----- GIVEN ENTRIES -----

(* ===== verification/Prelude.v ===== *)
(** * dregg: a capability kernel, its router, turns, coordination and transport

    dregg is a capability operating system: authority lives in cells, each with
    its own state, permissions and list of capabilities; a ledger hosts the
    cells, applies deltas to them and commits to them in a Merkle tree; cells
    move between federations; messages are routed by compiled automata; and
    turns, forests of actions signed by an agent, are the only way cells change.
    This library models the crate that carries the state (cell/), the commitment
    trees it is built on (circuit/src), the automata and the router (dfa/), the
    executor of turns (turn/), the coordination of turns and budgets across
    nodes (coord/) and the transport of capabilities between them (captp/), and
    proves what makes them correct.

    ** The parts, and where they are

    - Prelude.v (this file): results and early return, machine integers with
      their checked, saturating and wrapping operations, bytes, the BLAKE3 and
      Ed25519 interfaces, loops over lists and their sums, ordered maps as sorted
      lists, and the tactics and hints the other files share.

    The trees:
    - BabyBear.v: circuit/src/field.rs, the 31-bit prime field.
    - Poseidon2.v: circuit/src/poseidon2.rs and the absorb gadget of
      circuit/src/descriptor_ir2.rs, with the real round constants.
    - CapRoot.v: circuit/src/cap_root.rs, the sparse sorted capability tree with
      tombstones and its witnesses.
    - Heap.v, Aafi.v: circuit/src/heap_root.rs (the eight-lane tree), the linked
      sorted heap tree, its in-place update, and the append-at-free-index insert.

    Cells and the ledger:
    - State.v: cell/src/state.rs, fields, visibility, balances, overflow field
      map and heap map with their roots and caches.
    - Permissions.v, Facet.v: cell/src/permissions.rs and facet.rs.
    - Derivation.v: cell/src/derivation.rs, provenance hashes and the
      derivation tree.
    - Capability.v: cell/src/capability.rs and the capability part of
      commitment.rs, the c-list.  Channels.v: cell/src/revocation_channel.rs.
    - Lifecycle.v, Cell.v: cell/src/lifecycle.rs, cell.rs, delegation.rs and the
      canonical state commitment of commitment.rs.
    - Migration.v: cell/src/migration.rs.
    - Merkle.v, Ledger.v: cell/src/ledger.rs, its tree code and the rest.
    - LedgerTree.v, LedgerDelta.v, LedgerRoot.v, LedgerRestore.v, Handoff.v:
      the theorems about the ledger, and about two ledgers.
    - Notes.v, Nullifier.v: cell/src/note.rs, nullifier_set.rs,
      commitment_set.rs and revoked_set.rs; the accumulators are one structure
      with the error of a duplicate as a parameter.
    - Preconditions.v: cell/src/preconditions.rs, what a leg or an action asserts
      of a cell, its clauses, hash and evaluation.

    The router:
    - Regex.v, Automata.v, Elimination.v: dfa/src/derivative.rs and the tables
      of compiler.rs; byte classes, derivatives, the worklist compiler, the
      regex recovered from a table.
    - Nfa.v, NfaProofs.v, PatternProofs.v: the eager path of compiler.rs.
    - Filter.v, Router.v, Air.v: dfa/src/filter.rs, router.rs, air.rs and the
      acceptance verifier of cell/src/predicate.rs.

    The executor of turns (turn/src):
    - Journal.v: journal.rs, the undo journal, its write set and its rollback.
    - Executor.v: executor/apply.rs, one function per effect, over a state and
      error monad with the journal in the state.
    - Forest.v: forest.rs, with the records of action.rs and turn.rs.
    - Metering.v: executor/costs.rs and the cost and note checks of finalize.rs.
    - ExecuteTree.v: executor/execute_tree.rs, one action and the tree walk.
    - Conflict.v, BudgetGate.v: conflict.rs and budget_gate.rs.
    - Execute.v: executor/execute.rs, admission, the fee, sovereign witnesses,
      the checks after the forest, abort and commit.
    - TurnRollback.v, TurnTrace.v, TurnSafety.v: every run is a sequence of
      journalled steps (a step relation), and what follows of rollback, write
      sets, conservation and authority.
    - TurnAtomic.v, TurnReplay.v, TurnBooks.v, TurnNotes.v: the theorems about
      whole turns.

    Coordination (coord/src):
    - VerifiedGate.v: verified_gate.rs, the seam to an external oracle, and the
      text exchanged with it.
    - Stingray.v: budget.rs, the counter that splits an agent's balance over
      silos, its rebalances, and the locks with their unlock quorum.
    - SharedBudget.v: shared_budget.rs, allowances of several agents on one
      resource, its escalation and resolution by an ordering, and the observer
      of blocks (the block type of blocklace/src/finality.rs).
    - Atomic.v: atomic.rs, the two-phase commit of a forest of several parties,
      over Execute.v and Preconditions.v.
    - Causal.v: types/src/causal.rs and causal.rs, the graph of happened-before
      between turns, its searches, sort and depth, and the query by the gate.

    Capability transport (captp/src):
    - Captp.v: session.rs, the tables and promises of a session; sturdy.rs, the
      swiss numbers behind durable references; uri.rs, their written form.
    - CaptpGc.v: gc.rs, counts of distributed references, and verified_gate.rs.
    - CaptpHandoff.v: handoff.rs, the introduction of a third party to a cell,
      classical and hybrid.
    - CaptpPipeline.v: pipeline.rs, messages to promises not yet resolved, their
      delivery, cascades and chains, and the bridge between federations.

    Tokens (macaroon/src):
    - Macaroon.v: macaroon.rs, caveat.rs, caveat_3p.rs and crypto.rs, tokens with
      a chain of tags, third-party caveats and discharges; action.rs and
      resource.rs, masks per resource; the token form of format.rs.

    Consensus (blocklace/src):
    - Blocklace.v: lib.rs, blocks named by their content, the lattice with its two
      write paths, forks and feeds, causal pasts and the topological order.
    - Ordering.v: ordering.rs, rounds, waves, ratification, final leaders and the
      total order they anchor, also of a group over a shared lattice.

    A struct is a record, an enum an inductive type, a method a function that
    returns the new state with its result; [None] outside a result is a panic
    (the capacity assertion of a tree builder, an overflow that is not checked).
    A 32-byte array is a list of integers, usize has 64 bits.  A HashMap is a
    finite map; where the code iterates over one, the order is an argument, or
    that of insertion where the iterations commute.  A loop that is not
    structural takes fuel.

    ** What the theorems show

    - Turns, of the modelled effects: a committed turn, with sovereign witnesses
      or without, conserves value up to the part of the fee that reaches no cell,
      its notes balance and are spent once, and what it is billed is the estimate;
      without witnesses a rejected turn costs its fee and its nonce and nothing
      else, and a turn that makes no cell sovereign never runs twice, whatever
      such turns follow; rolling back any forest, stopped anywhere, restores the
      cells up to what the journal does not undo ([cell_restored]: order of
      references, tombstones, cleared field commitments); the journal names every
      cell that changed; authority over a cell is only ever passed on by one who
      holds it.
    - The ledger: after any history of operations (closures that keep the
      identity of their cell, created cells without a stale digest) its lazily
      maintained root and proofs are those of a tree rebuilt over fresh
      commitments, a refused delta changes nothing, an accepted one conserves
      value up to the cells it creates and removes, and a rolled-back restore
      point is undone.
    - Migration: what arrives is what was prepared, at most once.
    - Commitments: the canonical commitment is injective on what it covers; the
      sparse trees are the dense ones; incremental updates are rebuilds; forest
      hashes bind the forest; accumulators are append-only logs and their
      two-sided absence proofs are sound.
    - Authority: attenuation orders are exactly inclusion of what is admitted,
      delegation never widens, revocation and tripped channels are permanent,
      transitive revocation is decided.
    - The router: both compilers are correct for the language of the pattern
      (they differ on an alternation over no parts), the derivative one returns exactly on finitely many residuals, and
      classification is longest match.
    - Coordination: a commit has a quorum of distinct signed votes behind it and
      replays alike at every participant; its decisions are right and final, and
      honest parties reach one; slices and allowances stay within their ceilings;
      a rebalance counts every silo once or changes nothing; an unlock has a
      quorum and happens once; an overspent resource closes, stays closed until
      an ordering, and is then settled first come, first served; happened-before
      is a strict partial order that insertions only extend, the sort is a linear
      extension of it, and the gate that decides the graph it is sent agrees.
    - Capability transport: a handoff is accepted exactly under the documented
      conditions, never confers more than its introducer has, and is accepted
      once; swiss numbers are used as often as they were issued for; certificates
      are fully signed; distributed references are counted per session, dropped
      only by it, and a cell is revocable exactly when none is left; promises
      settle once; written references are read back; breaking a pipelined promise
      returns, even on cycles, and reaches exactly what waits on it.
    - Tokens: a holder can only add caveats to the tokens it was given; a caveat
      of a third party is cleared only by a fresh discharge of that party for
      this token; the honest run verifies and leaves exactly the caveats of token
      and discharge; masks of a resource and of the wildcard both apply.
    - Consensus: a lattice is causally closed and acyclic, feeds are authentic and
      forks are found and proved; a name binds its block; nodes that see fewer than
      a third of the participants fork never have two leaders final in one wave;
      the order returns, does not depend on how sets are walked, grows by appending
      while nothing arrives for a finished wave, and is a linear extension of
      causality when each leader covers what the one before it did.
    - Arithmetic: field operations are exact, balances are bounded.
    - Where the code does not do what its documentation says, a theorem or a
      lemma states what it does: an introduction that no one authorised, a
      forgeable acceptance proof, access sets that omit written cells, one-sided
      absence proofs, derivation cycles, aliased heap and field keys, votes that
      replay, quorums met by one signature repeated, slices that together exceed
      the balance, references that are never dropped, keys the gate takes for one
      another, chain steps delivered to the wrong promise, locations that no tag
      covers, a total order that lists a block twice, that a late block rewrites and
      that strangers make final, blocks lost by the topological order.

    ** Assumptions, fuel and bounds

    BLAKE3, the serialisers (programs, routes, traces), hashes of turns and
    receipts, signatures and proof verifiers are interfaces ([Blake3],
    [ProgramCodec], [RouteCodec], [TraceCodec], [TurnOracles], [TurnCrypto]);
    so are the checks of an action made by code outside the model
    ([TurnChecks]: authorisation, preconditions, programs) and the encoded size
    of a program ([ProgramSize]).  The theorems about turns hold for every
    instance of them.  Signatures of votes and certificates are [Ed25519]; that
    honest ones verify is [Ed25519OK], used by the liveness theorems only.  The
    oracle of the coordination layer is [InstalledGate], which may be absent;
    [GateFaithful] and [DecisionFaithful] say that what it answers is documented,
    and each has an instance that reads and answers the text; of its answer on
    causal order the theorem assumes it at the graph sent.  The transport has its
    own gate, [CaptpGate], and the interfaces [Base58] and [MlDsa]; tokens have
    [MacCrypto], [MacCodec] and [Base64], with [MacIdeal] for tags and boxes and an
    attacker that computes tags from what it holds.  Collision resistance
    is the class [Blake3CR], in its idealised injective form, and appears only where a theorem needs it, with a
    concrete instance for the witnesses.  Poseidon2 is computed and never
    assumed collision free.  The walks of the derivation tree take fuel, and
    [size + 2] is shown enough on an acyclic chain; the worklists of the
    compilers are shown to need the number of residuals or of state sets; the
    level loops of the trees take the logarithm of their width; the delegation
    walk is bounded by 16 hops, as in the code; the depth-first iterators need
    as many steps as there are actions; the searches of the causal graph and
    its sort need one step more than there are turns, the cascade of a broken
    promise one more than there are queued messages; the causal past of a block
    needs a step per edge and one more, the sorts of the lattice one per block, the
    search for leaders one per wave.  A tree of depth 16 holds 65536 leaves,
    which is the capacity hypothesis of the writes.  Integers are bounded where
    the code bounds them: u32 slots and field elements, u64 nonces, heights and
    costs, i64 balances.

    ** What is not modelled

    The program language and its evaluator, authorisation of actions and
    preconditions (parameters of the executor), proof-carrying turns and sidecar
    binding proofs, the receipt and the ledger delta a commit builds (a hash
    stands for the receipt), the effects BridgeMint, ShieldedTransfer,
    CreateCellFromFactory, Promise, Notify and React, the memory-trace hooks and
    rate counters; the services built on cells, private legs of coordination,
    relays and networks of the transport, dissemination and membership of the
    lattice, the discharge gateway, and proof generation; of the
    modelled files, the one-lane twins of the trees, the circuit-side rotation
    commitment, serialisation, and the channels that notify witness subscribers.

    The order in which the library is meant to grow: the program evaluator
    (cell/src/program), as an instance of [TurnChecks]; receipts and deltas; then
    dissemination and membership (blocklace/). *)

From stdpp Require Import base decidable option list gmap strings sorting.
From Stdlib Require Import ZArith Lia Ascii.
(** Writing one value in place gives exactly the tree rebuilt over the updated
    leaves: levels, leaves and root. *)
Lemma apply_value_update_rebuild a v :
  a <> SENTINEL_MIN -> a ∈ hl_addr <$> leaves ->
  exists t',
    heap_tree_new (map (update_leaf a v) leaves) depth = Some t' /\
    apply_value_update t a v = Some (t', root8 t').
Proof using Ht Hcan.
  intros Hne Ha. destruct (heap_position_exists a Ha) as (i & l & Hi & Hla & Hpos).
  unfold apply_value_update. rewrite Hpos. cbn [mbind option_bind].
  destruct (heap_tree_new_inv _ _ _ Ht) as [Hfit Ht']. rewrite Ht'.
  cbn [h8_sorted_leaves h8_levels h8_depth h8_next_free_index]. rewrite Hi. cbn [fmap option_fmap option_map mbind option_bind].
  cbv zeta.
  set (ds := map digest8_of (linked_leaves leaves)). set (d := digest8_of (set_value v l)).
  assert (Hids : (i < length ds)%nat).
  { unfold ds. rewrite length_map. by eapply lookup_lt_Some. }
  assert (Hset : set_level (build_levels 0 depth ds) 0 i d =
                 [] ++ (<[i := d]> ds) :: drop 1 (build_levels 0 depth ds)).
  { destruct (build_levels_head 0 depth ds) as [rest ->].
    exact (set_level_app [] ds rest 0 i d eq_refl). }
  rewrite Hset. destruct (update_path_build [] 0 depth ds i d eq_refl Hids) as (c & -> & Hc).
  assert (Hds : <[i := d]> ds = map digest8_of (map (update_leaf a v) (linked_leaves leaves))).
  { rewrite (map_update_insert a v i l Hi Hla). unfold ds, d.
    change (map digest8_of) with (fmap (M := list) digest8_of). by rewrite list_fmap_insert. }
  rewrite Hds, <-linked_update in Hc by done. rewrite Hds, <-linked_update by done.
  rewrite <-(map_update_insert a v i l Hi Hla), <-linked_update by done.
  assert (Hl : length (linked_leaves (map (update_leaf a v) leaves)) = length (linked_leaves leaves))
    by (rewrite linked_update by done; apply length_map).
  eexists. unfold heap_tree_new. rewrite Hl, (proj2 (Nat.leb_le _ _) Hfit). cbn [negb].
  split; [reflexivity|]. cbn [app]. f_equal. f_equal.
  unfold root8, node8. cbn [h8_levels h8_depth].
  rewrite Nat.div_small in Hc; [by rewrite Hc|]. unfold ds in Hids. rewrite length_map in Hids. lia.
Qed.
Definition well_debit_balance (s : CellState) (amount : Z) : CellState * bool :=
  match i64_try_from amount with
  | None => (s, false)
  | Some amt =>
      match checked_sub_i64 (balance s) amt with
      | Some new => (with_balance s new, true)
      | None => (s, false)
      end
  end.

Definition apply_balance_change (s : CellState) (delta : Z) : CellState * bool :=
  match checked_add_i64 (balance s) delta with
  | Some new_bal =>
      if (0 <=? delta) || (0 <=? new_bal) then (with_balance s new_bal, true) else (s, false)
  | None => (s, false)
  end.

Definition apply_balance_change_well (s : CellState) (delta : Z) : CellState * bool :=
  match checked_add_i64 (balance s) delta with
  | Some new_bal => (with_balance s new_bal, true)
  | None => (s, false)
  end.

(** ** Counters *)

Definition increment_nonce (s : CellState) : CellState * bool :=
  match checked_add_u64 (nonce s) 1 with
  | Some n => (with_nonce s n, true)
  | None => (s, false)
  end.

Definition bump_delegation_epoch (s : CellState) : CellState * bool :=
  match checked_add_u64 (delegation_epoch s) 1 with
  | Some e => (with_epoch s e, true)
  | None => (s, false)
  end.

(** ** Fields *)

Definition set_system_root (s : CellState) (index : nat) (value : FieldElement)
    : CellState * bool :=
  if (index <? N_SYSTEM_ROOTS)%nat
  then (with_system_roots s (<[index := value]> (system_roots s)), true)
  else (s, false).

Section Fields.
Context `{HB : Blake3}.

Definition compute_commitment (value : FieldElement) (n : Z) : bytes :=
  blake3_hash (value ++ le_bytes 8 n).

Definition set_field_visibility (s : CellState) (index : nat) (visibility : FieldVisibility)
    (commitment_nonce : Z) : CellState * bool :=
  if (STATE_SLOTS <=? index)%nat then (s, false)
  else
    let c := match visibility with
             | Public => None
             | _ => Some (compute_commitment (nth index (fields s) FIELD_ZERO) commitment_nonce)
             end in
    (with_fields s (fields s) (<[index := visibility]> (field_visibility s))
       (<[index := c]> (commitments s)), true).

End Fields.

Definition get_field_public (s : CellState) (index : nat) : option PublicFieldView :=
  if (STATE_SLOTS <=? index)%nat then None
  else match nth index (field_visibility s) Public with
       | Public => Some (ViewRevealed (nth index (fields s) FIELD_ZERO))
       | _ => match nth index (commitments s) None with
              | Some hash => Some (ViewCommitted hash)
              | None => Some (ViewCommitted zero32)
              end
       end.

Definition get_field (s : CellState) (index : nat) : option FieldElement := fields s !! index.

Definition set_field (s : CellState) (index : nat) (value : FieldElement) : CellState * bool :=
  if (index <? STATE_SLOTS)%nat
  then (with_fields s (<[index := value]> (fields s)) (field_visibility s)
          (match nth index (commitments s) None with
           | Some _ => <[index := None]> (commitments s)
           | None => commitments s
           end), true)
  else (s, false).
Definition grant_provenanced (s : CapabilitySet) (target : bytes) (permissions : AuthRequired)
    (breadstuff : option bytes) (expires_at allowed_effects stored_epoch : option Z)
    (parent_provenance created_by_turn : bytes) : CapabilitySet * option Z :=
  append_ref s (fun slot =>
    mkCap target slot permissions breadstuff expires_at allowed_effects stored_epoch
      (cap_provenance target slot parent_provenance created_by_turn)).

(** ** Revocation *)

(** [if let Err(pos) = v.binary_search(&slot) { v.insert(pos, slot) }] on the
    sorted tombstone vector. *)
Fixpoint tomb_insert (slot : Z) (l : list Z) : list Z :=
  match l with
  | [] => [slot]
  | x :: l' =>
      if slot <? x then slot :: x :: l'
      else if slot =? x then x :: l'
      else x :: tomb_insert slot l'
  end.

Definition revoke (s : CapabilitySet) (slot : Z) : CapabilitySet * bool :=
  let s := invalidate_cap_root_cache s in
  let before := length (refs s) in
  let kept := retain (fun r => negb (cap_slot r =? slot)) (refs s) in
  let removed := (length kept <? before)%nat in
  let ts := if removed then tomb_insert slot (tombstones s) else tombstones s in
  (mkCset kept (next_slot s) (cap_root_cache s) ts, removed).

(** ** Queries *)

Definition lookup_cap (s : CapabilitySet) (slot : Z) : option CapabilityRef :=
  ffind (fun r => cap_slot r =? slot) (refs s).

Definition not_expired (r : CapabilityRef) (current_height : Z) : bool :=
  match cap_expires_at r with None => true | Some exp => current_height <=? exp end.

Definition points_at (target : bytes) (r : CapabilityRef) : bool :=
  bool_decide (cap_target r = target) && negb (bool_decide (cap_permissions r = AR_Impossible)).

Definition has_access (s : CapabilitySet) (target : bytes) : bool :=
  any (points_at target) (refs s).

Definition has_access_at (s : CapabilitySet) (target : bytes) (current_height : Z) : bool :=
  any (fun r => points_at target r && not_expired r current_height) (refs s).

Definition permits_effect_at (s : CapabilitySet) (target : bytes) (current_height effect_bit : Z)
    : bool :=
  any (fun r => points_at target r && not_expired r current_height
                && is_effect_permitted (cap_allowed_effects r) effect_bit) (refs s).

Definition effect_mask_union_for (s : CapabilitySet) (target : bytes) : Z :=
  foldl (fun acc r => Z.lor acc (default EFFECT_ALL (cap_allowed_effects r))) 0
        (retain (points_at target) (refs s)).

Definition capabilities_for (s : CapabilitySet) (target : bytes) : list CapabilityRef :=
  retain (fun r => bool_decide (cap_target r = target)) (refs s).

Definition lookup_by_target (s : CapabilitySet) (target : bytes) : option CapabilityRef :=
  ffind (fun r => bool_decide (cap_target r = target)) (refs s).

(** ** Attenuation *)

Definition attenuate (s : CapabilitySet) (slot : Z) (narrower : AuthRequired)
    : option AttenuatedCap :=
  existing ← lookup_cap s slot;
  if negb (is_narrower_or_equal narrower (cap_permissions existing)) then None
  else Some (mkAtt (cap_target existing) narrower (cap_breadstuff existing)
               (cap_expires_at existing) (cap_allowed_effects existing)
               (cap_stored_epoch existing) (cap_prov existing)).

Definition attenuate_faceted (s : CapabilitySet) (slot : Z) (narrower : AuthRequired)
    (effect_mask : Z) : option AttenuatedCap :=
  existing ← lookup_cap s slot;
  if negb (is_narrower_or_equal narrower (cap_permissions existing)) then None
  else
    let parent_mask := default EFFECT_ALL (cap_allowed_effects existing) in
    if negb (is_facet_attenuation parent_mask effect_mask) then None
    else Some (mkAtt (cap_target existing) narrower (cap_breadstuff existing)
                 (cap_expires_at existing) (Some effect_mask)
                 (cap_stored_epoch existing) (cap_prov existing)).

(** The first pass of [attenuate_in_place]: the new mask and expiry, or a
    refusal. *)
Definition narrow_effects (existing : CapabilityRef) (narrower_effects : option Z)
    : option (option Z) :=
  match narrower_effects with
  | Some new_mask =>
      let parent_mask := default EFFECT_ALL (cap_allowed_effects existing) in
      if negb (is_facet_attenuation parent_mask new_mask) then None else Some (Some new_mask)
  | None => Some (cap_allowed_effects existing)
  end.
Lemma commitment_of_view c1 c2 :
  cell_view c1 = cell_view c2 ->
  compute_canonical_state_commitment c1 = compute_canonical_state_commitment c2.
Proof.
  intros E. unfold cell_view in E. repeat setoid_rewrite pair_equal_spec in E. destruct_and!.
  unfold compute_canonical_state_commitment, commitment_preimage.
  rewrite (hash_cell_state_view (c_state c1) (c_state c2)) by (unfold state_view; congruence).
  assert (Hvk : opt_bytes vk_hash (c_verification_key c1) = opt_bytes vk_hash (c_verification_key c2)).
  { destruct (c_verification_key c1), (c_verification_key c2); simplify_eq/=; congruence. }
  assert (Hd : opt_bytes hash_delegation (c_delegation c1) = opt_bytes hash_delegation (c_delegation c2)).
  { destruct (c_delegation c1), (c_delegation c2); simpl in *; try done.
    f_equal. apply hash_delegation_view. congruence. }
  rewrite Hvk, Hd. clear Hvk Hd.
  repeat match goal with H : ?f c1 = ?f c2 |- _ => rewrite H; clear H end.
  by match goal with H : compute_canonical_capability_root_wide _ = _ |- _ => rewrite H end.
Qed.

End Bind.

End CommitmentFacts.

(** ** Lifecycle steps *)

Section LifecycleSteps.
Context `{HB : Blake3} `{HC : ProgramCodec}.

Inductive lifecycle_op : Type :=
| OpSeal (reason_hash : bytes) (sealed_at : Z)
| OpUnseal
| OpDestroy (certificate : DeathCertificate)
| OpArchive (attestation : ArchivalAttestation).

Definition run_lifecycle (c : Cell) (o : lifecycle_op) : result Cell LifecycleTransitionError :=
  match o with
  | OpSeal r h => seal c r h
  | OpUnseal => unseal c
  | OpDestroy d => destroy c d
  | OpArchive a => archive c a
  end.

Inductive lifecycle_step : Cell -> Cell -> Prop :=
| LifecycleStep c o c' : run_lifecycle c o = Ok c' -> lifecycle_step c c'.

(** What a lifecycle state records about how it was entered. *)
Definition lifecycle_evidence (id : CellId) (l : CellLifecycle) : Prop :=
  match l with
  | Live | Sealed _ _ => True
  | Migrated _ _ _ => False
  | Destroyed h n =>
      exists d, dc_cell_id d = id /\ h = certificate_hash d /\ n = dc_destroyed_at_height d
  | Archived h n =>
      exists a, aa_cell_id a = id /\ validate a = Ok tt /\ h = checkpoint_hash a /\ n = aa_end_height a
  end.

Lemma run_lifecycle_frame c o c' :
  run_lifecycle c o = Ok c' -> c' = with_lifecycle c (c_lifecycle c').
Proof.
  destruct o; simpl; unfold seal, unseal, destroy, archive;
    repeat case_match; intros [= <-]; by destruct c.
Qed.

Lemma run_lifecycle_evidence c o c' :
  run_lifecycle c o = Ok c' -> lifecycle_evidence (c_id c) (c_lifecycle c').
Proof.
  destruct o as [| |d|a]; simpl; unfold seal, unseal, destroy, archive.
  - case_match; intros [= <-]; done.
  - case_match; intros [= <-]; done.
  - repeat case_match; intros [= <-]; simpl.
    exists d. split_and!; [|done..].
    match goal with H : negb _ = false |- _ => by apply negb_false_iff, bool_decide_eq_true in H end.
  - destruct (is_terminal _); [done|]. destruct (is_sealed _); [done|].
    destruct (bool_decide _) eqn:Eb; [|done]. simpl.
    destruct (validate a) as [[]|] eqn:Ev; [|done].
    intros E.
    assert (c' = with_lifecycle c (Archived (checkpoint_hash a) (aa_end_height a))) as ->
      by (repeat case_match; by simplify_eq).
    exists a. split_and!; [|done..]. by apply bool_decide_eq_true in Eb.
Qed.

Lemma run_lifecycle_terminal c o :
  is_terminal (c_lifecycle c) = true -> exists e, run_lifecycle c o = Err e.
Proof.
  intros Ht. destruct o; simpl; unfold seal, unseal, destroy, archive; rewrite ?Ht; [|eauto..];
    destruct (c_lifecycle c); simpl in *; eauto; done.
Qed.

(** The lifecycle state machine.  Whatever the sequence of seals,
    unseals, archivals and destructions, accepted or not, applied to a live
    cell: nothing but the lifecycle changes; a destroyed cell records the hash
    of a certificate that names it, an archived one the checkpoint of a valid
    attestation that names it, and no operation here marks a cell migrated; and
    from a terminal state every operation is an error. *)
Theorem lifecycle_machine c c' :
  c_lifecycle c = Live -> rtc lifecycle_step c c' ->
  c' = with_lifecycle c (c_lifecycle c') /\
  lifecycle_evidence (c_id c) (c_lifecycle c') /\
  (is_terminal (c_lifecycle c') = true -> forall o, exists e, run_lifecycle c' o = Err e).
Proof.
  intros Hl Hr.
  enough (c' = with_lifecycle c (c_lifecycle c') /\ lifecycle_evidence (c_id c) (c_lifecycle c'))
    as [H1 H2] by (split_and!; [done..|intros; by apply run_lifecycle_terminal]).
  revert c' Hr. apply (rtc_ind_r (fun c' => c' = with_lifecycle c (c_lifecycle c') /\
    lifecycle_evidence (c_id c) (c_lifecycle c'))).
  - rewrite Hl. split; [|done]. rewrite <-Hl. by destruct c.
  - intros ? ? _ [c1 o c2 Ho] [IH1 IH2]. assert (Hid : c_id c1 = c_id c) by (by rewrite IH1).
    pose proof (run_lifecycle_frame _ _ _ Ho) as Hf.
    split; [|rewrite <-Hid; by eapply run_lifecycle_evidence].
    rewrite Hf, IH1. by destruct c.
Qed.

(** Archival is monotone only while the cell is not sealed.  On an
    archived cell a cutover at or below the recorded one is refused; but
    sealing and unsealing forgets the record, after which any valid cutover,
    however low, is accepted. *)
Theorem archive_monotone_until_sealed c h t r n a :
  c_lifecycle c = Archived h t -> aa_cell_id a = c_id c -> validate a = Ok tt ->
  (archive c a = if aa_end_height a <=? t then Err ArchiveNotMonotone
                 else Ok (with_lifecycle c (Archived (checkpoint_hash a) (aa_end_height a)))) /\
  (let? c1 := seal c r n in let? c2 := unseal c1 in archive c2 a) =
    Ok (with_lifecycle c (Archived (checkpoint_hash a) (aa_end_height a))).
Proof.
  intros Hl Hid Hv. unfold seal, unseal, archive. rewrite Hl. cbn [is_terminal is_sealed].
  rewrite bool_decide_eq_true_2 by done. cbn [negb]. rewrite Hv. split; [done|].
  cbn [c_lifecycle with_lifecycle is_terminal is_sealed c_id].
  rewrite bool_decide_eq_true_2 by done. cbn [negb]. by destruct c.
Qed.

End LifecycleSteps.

-----

__WORK TASK__.
Produce only the lines from the line containing "heap_tree_new (map (update_leaf" through the line containing "rewrite <-(map_update_insert a", inclusive of both, exactly as they stand in the entries above.

__SOLUTION FOR THIS EXERCISE__.
    heap_tree_new (map (update_leaf a v) leaves) depth = Some t' /\
    apply_value_update t a v = Some (t', root8 t').
Proof using Ht Hcan.
  intros Hne Ha. destruct (heap_position_exists a Ha) as (i & l & Hi & Hla & Hpos).
  unfold apply_value_update. rewrite Hpos. cbn [mbind option_bind].
  destruct (heap_tree_new_inv _ _ _ Ht) as [Hfit Ht']. rewrite Ht'.
  cbn [h8_sorted_leaves h8_levels h8_depth h8_next_free_index]. rewrite Hi. cbn [fmap option_fmap option_map mbind option_bind].
  cbv zeta.
  set (ds := map digest8_of (linked_leaves leaves)). set (d := digest8_of (set_value v l)).
  assert (Hids : (i < length ds)%nat).
  { unfold ds. rewrite length_map. by eapply lookup_lt_Some. }
  assert (Hset : set_level (build_levels 0 depth ds) 0 i d =
                 [] ++ (<[i := d]> ds) :: drop 1 (build_levels 0 depth ds)).
  { destruct (build_levels_head 0 depth ds) as [rest ->].
    exact (set_level_app [] ds rest 0 i d eq_refl). }
  rewrite Hset. destruct (update_path_build [] 0 depth ds i d eq_refl Hids) as (c & -> & Hc).
  assert (Hds : <[i := d]> ds = map digest8_of (map (update_leaf a v) (linked_leaves leaves))).
  { rewrite (map_update_insert a v i l Hi Hla). unfold ds, d.
    change (map digest8_of) with (fmap (M := list) digest8_of). by rewrite list_fmap_insert. }
  rewrite Hds, <-linked_update in Hc by done. rewrite Hds, <-linked_update by done.
  rewrite <-(map_update_insert a v i l Hi Hla), <-linked_update by done.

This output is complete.